Executive function deficits found in adult SMA type 3 patients: Study
Age at disease onset, motor function, anxiety, depression tied to the decline
Adults with spinal muscular atrophy (SMA) type 3 showed deficits in certain areas of cognition, particularly executive function or the ability to regulate one’s own actions, according to a recent study in Chinese patients.
Data from the small analysis suggest that these issues tend to be more pronounced in patients who cannot walk or who have mental health struggles.
“These preliminary findings expand our perspective on the understanding of the disease and may have implications for the management of SMA patients in clinical practice,” researchers wrote in the study, “Cognitive impairment in Chinese adult patients with type III spinal muscular atrophy without disease-modifying treatment,” which was published in Frontiers in Neurology.
SMA is characterized by the death and dysfunction of motor neurons (the nerve cells that control movement), which leads to symptoms of muscle weakness and atrophy. It’s generally thought that SMA doesn’t cause cognitive problems, though there is some controversy over whether and how SMA might affect the ways in which patients think. This could be either due to direct effects of the disease or because of differences in how SMA patients navigate the world.
To date, most studies assessing cognition in people with SMA have been done in Europe and North America. In this study, scientists conducted cognitive evaluations for people with SMA in China.
“To the best of our knowledge, this was the first study investigating potential cognitive alternations in Chinese adults with SMA,” the researchers wrote.
The study included data on 22 people with SMA type 3, as well as 20 people without SMA, who completed a battery of standardized cognitive tests.
In both groups most participants were men and levels of education were similar, though the SMA patients had notably more severe scores in measures of anxiety and depression. Roughly half of the SMA patients were able to walk while the rest relied on motorized wheelchairs to get around. All patients had normal speech and swallowing skills and none required help with breathing or feeding through a stomach tube. None of the patients had received any SMA treatments.
Variety of tests used to study cognition in SMA patients
Compared with individuals without the disease, SMA patients scored significantly worse on the Stroop Color and Word Interference Test. This is a common cognitive task where a person must read color words written in discordant colors (for example, the word “red” written in blue ink).
The SMA patients also had significantly worse scores in parts of the Verbal Fluency Test, a task where the participants had to think of as many words within a category as possible within a short space of time, as well as on the Wisconsin Card Sorting Test, where participants must use trial and error to make sense of a card-matching game to which they don’t know the rules.

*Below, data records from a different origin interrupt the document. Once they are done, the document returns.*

(** * Task-management REST API: a shallow embedding of [backend/app]

    The development follows [backend/app/schemas.py] and
    [backend/app/main.py].

    - The request schemas are records, each with the validator that the
      schema library derives from its field annotations.
    - The Task table is a list of rows in storage order.  A query by id is a
      [filter], and [scalar_one_or_none] has its three outcomes.
    - A route handler is a function in a state-and-exception monad over the
      store; the store a handler ends with is the committed one.
    - The database's choice of a new primary key, the integer range of the
      id column and the external chat client are parameters of the
      development, as is the schema library's coercion of non-boolean values
      to [bool].
    - Requests are served one at a time. *)

From Stdlib Require Import ZArith List String Bool Lia Permutation.
Import ListNotations.

Open Scope Z_scope.
Open Scope string_scope.

(** ** Request bodies *)

(** A decoded JSON document.  A number keeps the text of its literal: no
    handler of this program computes with it.  An object keeps its members in
    textual order, duplicates included. *)
#[local] Unset Elimination Schemes.
Inductive json : Type :=
| JNull
| JBool (b : bool)
| JNumber (literal : string)
| JStr (s : string)
| JArr (items : list json)
| JObj (members : list (string * json)).
#[local] Set Elimination Schemes.

(** Lookup in the [dict] that decoding builds from the members of an object:
    a later member overwrites an earlier one with the same key. *)
Fixpoint dict_get (key : string) (members : list (string * json)) : option json :=
  match members with
  | [] => None
  | (k, v) :: rest =>
      match dict_get key rest with
      | Some w => Some w
      | None => if String.eqb key k then Some v else None
      end
  end.

(** ** Exceptions and results *)

Inductive exn : Type :=
| HTTPException (status_code : Z) (detail : string)
| RequestValidationError
| MultipleResultsFound
| IntegrityError
| InvalidRequestError
| DBAPIError.

Inductive result (A : Type) : Type :=
| Return (a : A)
| Raise (e : exn).

Arguments Return {A} a.
Arguments Raise {A} e.

(** What the framework answers at the request boundary: 200 for a returned
    value, the code of an [HTTPException], 422 for a body that failed
    validation, 500 for any other exception. *)
Definition status_of {A : Type} (r : result A) : Z :=
  match r with
  | Return _ => 200
  | Raise (HTTPException status_code _) => status_code
  | Raise RequestValidationError => 422
  | Raise MultipleResultsFound => 500
  | Raise IntegrityError => 500
  | Raise InvalidRequestError => 500
  | Raise DBAPIError => 500
  end.

(** ** schemas.py *)

(** The validator of a [str] field: a JSON string and nothing else. *)
Definition validate_str (v : json) : option string :=
  match v with
  | JStr s => Some s
  | _ => None
  end.

Module TaskCreate.
Record t : Type := mk { title : string; completed : bool }.
End TaskCreate.

Module TaskUpdate.
Record t : Type := mk { title : string; completed : bool }.
End TaskUpdate.

Module TaskOut.
Record t : Type := mk { id : Z; title : string; completed : bool }.
End TaskOut.

(** ** The Task table *)

(** Modelled from the spec: [app/models.py] is not part of the sources at
    hand.  "Persisted state: one table holding Task rows with columns [id]
    (primary key), [title], [completed]." *)
Module Task.
Record t : Type := mk { id : Z; title : string; completed : bool }.
End Task.

(** [response_model=TaskOut] with [from_attributes]: the three attributes of
    the returned object, read by name. *)
Definition to_TaskOut (task : Task.t) : TaskOut.t :=
  TaskOut.mk (Task.id task) (Task.title task) (Task.completed task).

Definition has_id (task_id : Z) (task : Task.t) : bool :=
  Z.eqb (Task.id task) task_id.

(** [UPDATE ... WHERE id = task_id]: the table after the row with [task_id]
    was overwritten. *)
Definition overwritten (task_id : Z) (title : string) (completed : bool)
           (table : list Task.t) : list Task.t :=
  map (fun row => if has_id task_id row
                  then Task.mk task_id title completed else row) table.

(** [DELETE ... WHERE id = task_id]: the table after the row with [task_id]
    was removed. *)
Definition removed (task_id : Z) (table : list Task.t) : list Task.t :=
  filter (fun row => negb (has_id task_id row)) table.

(** The exception of the three handlers that look a Task up. *)
Definition not_found : exn := HTTPException 404 "Task not found".

(** The primary-key constraint of the table. *)
Definition pk_unique (table : list Task.t) : Prop :=
  NoDup (map Task.id table).

(** Two id-generation policies, to run the handlers on concrete stores.  The
    generator's own state is a counter.  [alloc_reuse] hands out one more than
    the largest id in the table, so the id of a deleted last row comes back;
    [alloc_retire] never hands out an id twice. *)
Definition max_id (table : list Task.t) : Z :=
  fold_right (fun task acc => Z.max (Task.id task) acc) 0 table.

Definition alloc_reuse (counter : Z) (table : list Task.t) : Z * Z :=
  (max_id table + 1, counter).

Definition alloc_retire (counter : Z) (table : list Task.t) : Z * Z :=
  let i := Z.max counter (max_id table + 1) in (i, i + 1).

(** A sample coercion for running the validators: the literals 0 and 1 and
    the words "true" and "false". *)
Definition coerce_sample (v : json) : option bool :=
  match v with
  | JNumber literal =>
      if String.eqb literal "1" then Some true
      else if String.eqb literal "0" then Some false
      else None
  | JStr s =>
      if String.eqb s "true" then Some true
      else if String.eqb s "false" then Some false
      else None
  | _ => None
  end.

(** A sample range for the integers that the id column and the database
    driver take: the signed 64-bit ones. *)
Definition int64_range (i : Z) : bool :=
  andb (Z.leb (- 2 ^ 63) i) (Z.ltb i (2 ^ 63)).

(** A sample table: two rows, as [POST /tasks/] leaves them. *)
Definition sample_rows : list Task.t :=
  [Task.mk 1 "A" false; Task.mk 2 "B" false].

(** ** The suggestion service *)

Module Message.
Record t : Type := mk { role : string; content : string }.
End Message.

(** How the [try] block of [suggest_task_completion] ends: with the text at
    [response["message"]["content"]], or with an exception [e], of which the
    handler uses [str(e)] only. *)
Inductive chat_outcome : Type :=
| Replied (content : string)
| Failed (str_e : string).

Module Suggestion.
Record t : Type := mk { suggestion : string }.
End Suggestion.

(** Two chat clients to run the handler with: a service that cannot be
    reached, and one that answers with the prompt it was sent. *)
Definition chat_unreachable (model : string) (messages : list Message.t)
  : chat_outcome :=
  Failed "Failed to connect to Ollama".

Definition chat_echo (model : string) (messages : list Message.t)
  : chat_outcome :=
  match messages with
  | [] => Failed "no message"
  | m :: _ => Replied (Message.content m)
  end.

(** [sub] occurs in [s]. *)
Definition occurs_in (sub s : string) : Prop :=
  exists before after, s = before ++ sub ++ after.

Section Backend.

(** The schema library's coercion of a value that is not a JSON boolean to a
    [bool] field (numbers and strings that read as booleans); it is left
    open, and nothing below depends on which values it accepts. *)
Variable coerce_bool : json -> option bool.

(** The validator of a [bool] field. *)
Definition validate_bool (v : json) : option bool :=
  match v with
  | JBool b => Some b
  | other => coerce_bool other
  end.

(** [class TaskCreate]: [title: str] is required, [completed: bool = False]
    is optional, members of the body under other keys are not looked at. *)
Definition validate_TaskCreate (body : json) : result TaskCreate.t :=
  match body with
  | JObj members =>
      match dict_get "title" members with
      | None => Raise RequestValidationError
      | Some tv =>
          match validate_str tv with
          | None => Raise RequestValidationError
          | Some title =>
              match dict_get "completed" members with
              | None => Return (TaskCreate.mk title false)
              | Some cv =>
                  match validate_bool cv with
                  | None => Raise RequestValidationError
                  | Some completed => Return (TaskCreate.mk title completed)
                  end
              end
          end
      end
  | _ => Raise RequestValidationError
  end.

(** [class TaskUpdate]: [title: str] and [completed: bool], both required. *)
Definition validate_TaskUpdate (body : json) : result TaskUpdate.t :=
  match body with
  | JObj members =>
      match dict_get "title" members with
      | None => Raise RequestValidationError
      | Some tv =>
          match validate_str tv with
          | None => Raise RequestValidationError
          | Some title =>
              match dict_get "completed" members with
              | None => Raise RequestValidationError
              | Some cv =>
                  match validate_bool cv with
                  | None => Raise RequestValidationError
                  | Some completed => Return (TaskUpdate.mk title completed)
                  end
              end
          end
      end
  | _ => Raise RequestValidationError
  end.


(** The id generator of the database: from its own state and the table it
    picks the primary key of the next inserted row. *)
Variable G : Type.
Variable alloc : G -> list Task.t -> Z * G.

(** The external chat client, [ollama_client.chat(model=..., messages=...)]. *)
Variable ollama_chat : string -> list Message.t -> chat_outcome.

(** The integers that the database driver accepts for the id column.  The
    path parameter [task_id: int] is any integer; the ids in the table are
    values of the column. *)
Variable id_in_range : Z -> bool.

(** ** The database session *)

Record Store : Type := mkStore { rows : list Task.t; generator : G }.

(** A handler runs against the store and ends with a value or an exception. *)
Definition M (A : Type) : Type := Store -> result A * Store.

Definition ret {A : Type} (a : A) : M A := fun db => (Return a, db).

Definition raise {A : Type} (e : exn) : M A := fun db => (Raise e, db).

Definition bind {A B : Type} (m : M A) (k : A -> M B) : M B :=
  fun db =>
    match m db with
    | (Return a, db') => k a db'
    | (Raise e, db') => (Raise e, db')
    end.
(** * The use-def analysis of memtrace

    A model of [memtrace/python/memtrace_ext/memtrace_ext.cpp]: the trace
    reader ([TraceMm], [Seek]), the partial-use hash table
    ([PartialUses]), the live-writer map of an address space ([UdState])
    and the builder of the use-def graph ([Ud]), with the properties of
    their specification. *)

From Stdlib Require Import ZArith List Bool Lia Sorted.
From Stdlib.Strings Require Import Byte.
From stdpp Require Import base list sorting.
Import ListNotations.
Local Open Scope Z_scope.

(** * The model *)

(** ** Machine integers

    [std::uint32_t] and [size_t] values are integers in [Z]; every operation
    that can overflow in the source is followed by its wrap-around. *)

Definition wrap (bits : Z) (x : Z) : Z := x mod 2 ^ bits.
Definition wrap32 (x : Z) : Z := wrap 32 x.
Definition wrap64 (x : Z) : Z := wrap 64 x.

(** [static_cast<std::uint32_t>(-1)], the mark of an empty hash-table slot. *)
Definition UINT32_MAX : Z := 2 ^ 32 - 1.
(** [std::numeric_limits<size_t>::max()]. *)
Definition SIZE_MAX : Z := 2 ^ 64 - 1.

(** [size()] of an [MmVector] or [std::vector]. *)
Definition vsize {A} (l : list A) : Z := Z.of_nat (length l).

(** ** GetFirstPrimeGreaterThanOrEqualTo

    The function keeps a function-local [static std::vector<size_t> primes],
    which is threaded through the model as an argument and a result.  The
    source loops with [while (true)] and calls itself from the loop that
    extends [primes]; [fuel] bounds the nesting and the number of iterations,
    and [None] stands for a run that is not over when the fuel is. *)

(** [primes.back()] *)
Definition back (primes : list Z) : Z := List.last primes 0.

(** [for (primeIndex = 0; primes[primeIndex] <= valueSqrt; primeIndex++)
      if (value % primes[primeIndex] == 0) { isPrime = false; break; }]
    The result is [isPrime]; [None] is a read past the end of [primes]. *)
Fixpoint trial_division (primes : list Z) (valueSqrt value : Z) : option bool :=
  match primes with
  | [] => None
  | p :: rest =>
      if p <=? valueSqrt then
        if value mod p =? 0 then Some false
        else trial_division rest valueSqrt value
      else Some true
  end.

(** [while (primes.back() <= valueSqrt)
      primes.push_back(GetFirstPrimeGreaterThanOrEqualTo(primes.back() + 1));]
    [rec] is the recursive call. *)
Fixpoint grow_primes (rec : list Z -> Z -> option (list Z * Z)) (n : nat)
    (primes : list Z) (valueSqrt : Z) : option (list Z) :=
  match n with
  | O => None
  | S n' =>
      if back primes <=? valueSqrt then
        match rec primes (wrap64 (back primes + 1)) with
        | Some (primes', p) => grow_primes rec n' (primes' ++ [p]) valueSqrt
        | None => None
        end
      else Some primes
  end.

(** The [while (true)] loop.  [std::sqrt] works on [double]; the conversion
    of [value] and the rounded root are exact below [2^52], where
    [static_cast<size_t>(std::sqrt(value))] is [Z.sqrt value]. *)
Fixpoint prime_search (rec : list Z -> Z -> option (list Z * Z)) (n : nat)
    (primes : list Z) (value : Z) : option (list Z * Z) :=
  match n with
  | O => None
  | S n' =>
      let valueSqrt := Z.sqrt value in
      match grow_primes rec n' primes valueSqrt with
      | None => None
      | Some primes1 =>
          match trial_division primes1 valueSqrt value with
          | None => None
          | Some true => Some (primes1, value)
          | Some false => prime_search rec n' primes1 (wrap64 (value + 2))
          end
      end
  end.

Fixpoint GetFirstPrimeGreaterThanOrEqualTo (fuel : nat) (primes : list Z)
    (value : Z) : option (list Z * Z) :=
  match fuel with
  | O => None
  | S fuel' =>
      prime_search (GetFirstPrimeGreaterThanOrEqualTo fuel') fuel' primes
        (Z.lor value 1)
  end.

(** The initial value of the static vector. *)
Definition primes_init : list Z := [3].

(** Fuel that is enough for every [value] up to [2^34] (lemma
    [GetFirstPrime_total]); the callers below run the search with it. *)
Definition prime_fuel (value : Z) : nat := Z.to_nat (3 * value + 16).

(** ** Certified primes

    Termination of the search needs a prime between [p] and [p * p] for the
    last cached prime [p]; below [PRIME_BOUND] this follows from the chain
    of primes [bertrand_chain], each less than twice its predecessor,
    whose primality is checked by trial division. *)

(** [no_divisor_from n d p]: none of [d], [d + 2], [d + 6], [d + 8], ...
    ([n] pairs, six apart) whose square is at most [p] divides [p]. *)
Fixpoint no_divisor_from (n : nat) (d p : Z) : bool :=
  match n with
  | O => true
  | S n' =>
      if (d * d <=? p) && (p mod d =? 0) then false
      else if ((d + 2) * (d + 2) <=? p) && (p mod (d + 2) =? 0) then false
      else no_divisor_from n' (d + 6) p
  end.

Definition is_prime_trial (p : Z) : bool :=
  (3 <? p) && negb (p mod 2 =? 0) && negb (p mod 3 =? 0) &&
  no_divisor_from (Z.to_nat (Z.sqrt p / 6 + 1)) 5 p.

Definition bertrand_chain : list Z :=
  [2; 3; 5; 7; 13; 23; 43; 83; 163; 317; 631; 1259; 2503; 5003; 9973; 19937;
   39869; 79699; 159389; 318751; 637499; 1274989; 2549951; 5099893; 10199767;
   20399531; 40799041; 81598067; 163196129; 326392249; 652784471; 1305568919;
   2611137817; 5222275627; 10444551233; 20889102457; 41778204911].

Fixpoint chain_steps (c : Z) (l : list Z) : bool :=
  match l with
  | [] => true
  | x :: l' => (x <? 2 * c) && chain_steps x l'
  end.

Definition PRIME_BOUND : Z := 2 ^ 35.

(** The cache holds exactly the odd primes up to its last element. *)
Definition good_primes (primes : list Z) : Prop :=
  StronglySorted Z.lt primes /\ 3 <= back primes /\
  forall p, In p primes <-> (Z.prime p /\ 3 <= p <= back primes).

(** [q] is the least prime that is at least [v]. *)
Definition next_prime (v q : Z) : Prop :=
  Z.prime q /\ v <= q /\ forall p, Z.prime p -> v <= p -> q <= p.

(** ** Analyzer entities *)

(** [struct Def { W startAddr; W endAddr; }] *)
Record Def : Type := mkDef { startAddr : Z; endAddr : Z }.

(** [struct PartialUse { std::uint32_t first; Def<W> second; }] *)
Record PartialUse : Type := mkPartialUse { first : Z; second : Def }.

(** Value-initialised elements, as [MmVector::resize] and [emplace_back]
    create them. *)
Definition Def_zero : Def := mkDef 0 0.
Definition PartialUse_zero : PartialUse := mkPartialUse 0 Def_zero.

(** [MmVector::resize(n, val)]: the growth of the mapping is not modelled. *)
Definition resize {A} (n : Z) (val : A) (l : list A) : list A :=
  take (Z.to_nat n) l ++ replicate (Z.to_nat n - length l) val.

(** ** The partial-use hash table *)

(** [ScanPartialUses(partialUses, partialUseCount, useIndex)]: the offset of
    the first entry of the range that holds [useIndex] or is empty; [None]
    is [nullptr]. *)
Fixpoint ScanPartialUses (partialUses : list PartialUse) (useIndex : Z)
    : option nat :=
  match partialUses with
  | [] => None
  | partialUse :: rest =>
      if (first partialUse =? useIndex) || (first partialUse =? UINT32_MAX)
      then Some O
      else S <$> ScanPartialUses rest useIndex
  end.

(** [FindPartialUse(hashTable, hashTableSize, useIndex)]: the index of the
    slot found.  [None] is a failed [assert(use != nullptr)], or the
    division by a zero [hashTableSize]. *)
Definition FindPartialUse (hashTable : list PartialUse) (useIndex : Z)
    : option nat :=
  let hashTableSize := vsize hashTable in
  if hashTableSize =? 0 then None
  else
    let entryIndex := Z.to_nat (useIndex mod hashTableSize) in
    match ScanPartialUses (drop entryIndex hashTable) useIndex with
    | Some i => Some (entryIndex + i)%nat
    | None => ScanPartialUses (take entryIndex hashTable) useIndex
    end.

(** [class PartialUses]: [entries_], [load_], [maxLoad_] ([path_] only names
    the temporary file of [reserve]). *)
Record PartialUses : Type := mkPartialUses {
  entries_ : list PartialUse;
  load_ : Z;
  maxLoad_ : Z
}.

Definition clear_first (e : PartialUse) : PartialUse :=
  mkPartialUse UINT32_MAX (second e).

(** [PartialUses::Init] in a mode other than [OpenExisting]. *)
Definition PartialUses_Init : PartialUses :=
  let entries := clear_first <$> resize 11 PartialUse_zero [] in
  mkPartialUses entries 0 (vsize entries / 2).

(** The loop of [reserve] that puts the old entries into the cleared table;
    a failed [assert(newEntry.first == -1)] is [None]. *)
Fixpoint rehash_loop (oldEntries entries : list PartialUse)
    : option (list PartialUse) :=
  match oldEntries with
  | [] => Some entries
  | oldEntry :: rest =>
      if first oldEntry =? UINT32_MAX then rehash_loop rest entries
      else
        i ← FindPartialUse entries (first oldEntry);
        newEntry ← entries !! i;
        if first newEntry =? UINT32_MAX
        then rehash_loop rest (<[i := oldEntry]> entries)
        else None
  end.

(** [PartialUses::reserve(n)], with the static [primes] of the prime search. *)
Definition PartialUses_reserve (primes : list Z) (pu : PartialUses) (n : Z)
    : option (list Z * PartialUses) :=
  let value := wrap64 (n * 2) in
  '(primes', newSize) ←
    GetFirstPrimeGreaterThanOrEqualTo (prime_fuel value) primes value;
  let oldEntries := entries_ pu in
  let cleared := clear_first <$> resize newSize PartialUse_zero (entries_ pu) in
  entries ← rehash_loop oldEntries cleared;
  Some (primes', mkPartialUses entries (load_ pu) (newSize / 2)).

(** [PartialUses::operator[](useIndex)]: the new table and the index of the
    slot whose [second] the caller gets a reference to. *)
Definition PartialUses_index (primes : list Z) (pu : PartialUses) (useIndex : Z)
    : option (list Z * PartialUses * nat) :=
  i ← FindPartialUse (entries_ pu) useIndex;
  result1 ← entries_ pu !! i;
  if first result1 =? useIndex then Some (primes, pu, i)
  else
    let entries1 := <[i := mkPartialUse useIndex (second result1)]> (entries_ pu) in
    let load1 := wrap64 (load_ pu + 1) in
    if load1 <=? maxLoad_ pu
    then Some (primes, mkPartialUses entries1 load1 (maxLoad_ pu), i)
    else
      '(primes', pu2) ←
        PartialUses_reserve primes (mkPartialUses entries1 load1 (maxLoad_ pu))
          (wrap64 (load1 * 2));
      i2 ← FindPartialUse (entries_ pu2) useIndex;
      result2 ← entries_ pu2 !! i2;
      if first result2 =? useIndex then Some (primes', pu2, i2) else None.

(** [partialUses_[useIndex] = def]. *)
Definition PartialUses_set (primes : list Z) (pu : PartialUses)
    (useIndex : Z) (def : Def) : option (list Z * PartialUses) :=
  '(primes', pu', i) ← PartialUses_index primes pu useIndex;
  slot ← entries_ pu' !! i;
  Some (primes', mkPartialUses (<[i := mkPartialUse (first slot) def]> (entries_ pu'))
                   (load_ pu') (maxLoad_ pu')).

(** [PartialUses::find(useIndex)]: the inner [None] is [nullptr]. *)
Definition PartialUses_find (pu : PartialUses) (useIndex : Z)
    : option (option PartialUse) :=
  i ← FindPartialUse (entries_ pu) useIndex;
  result ← entries_ pu !! i;
  Some (if first result =? useIndex then Some result else None).



(** Invariants of the table: every stored key is a use index other than the
    empty mark and is found in its own slot; [used] counts the stored keys. *)
Fixpoint used (t : list PartialUse) : Z :=
  match t with
  | [] => 0
  | e :: rest => (if first e =? UINT32_MAX then 0 else 1) + used rest
  end.

Definition slots_ok (t : list PartialUse) : Prop :=
  forall j e, t !! j = Some e -> first e <> UINT32_MAX ->
    0 <= first e < UINT32_MAX /\ FindPartialUse t (first e) = Some j.

Definition PartialUses_ok (pu : PartialUses) : Prop :=
  slots_ok (entries_ pu) /\ load_ pu = used (entries_ pu) /\
  load_ pu <= maxLoad_ pu /\ maxLoad_ pu < vsize (entries_ pu).

(** ** Address-space live-writer index ([UdState<W>])

    [W] is the word size in bytes (4 or 8); addresses are [8 * W]-bit. *)

Definition wrapW (W : Z) (x : Z) : Z := wrap (8 * W) x.
(** [std::numeric_limits<W>::max()] *)
Definition WMAX (W : Z) : Z := 2 ^ (8 * W) - 1.

(** [struct EntryValue { W startAddr; std::uint32_t defIndex; }] *)
Module EntryValue.
Record t : Type := mk { startAddr : Z; defIndex : Z }.
End EntryValue.

(** [std::map<W, EntryValue>], [endAddr -> EntryValue]: the entries in key
    order.  Iterators are positions in the list, [end()] is its length. *)
Abbreviation AddressSpace := (list (Z * EntryValue.t)).

(** [lower_bound(k)]: the first position whose key is not less than [k]. *)
Fixpoint map_lower_bound (m : AddressSpace) (k : Z) : nat :=
  match m with
  | [] => O
  | (key, _) :: rest => if key <? k then S (map_lower_bound rest k) else O
  end.

(** [m[k] = v] *)
Fixpoint map_assign (m : AddressSpace) (k : Z) (v : EntryValue.t) : AddressSpace :=
  match m with
  | [] => [(k, v)]
  | (key, val) :: rest =>
      if k <? key then (k, v) :: m
      else if k =? key then (k, v) :: rest
      else (key, val) :: map_assign rest k v
  end.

Depression and anxiety scores as assessed by the Hamilton Depression Rating Scale and the Hamilton Anxiety Rating Scale were higher, meaning worse, in SMA patients compared with the healthy controls.
Among SMA patients, those who could walk tended to perform better on the card sorting test, which the researchers noted is suggestive of better executive function (the ability to regulate one’s own actions). A potential explanation for this finding might be that greater physical limitations lead to reduced development of executive function abilities, the researchers said, though they stressed it’s impossible to draw firm conclusions about cause and effect.
Patients with poorer scores related to executive function also tended to report worse mental health issues, the researchers noted.
Overall the decline in executive function was related to patients’ age at disease onset, motor function, anxiety, and depression.
These data show “it is important to monitor the presence of depression or anxiety in adult patients with SMA and to consider psychological interventions to reduce these feelings,” the scientists said.
In the Attention Network Test, a standardized assessment of attention abilities, SMA patients had poorer scores related to the executive control network, which refers to the ability to use working memory in a task to achieve a specific goal or solve a problem.
“These results showed that the SMA patients spent more time resolving conflicts compared to the healthy control group,” the researchers wrote.
Other measures generally didn’t show meaningful differences between individuals with or without SMA. The researchers stressed this study was limited to a small group of patients, so it’s impossible to draw any broad conclusions from these data alone and additional work is needed to understand fully how SMA affects cognition.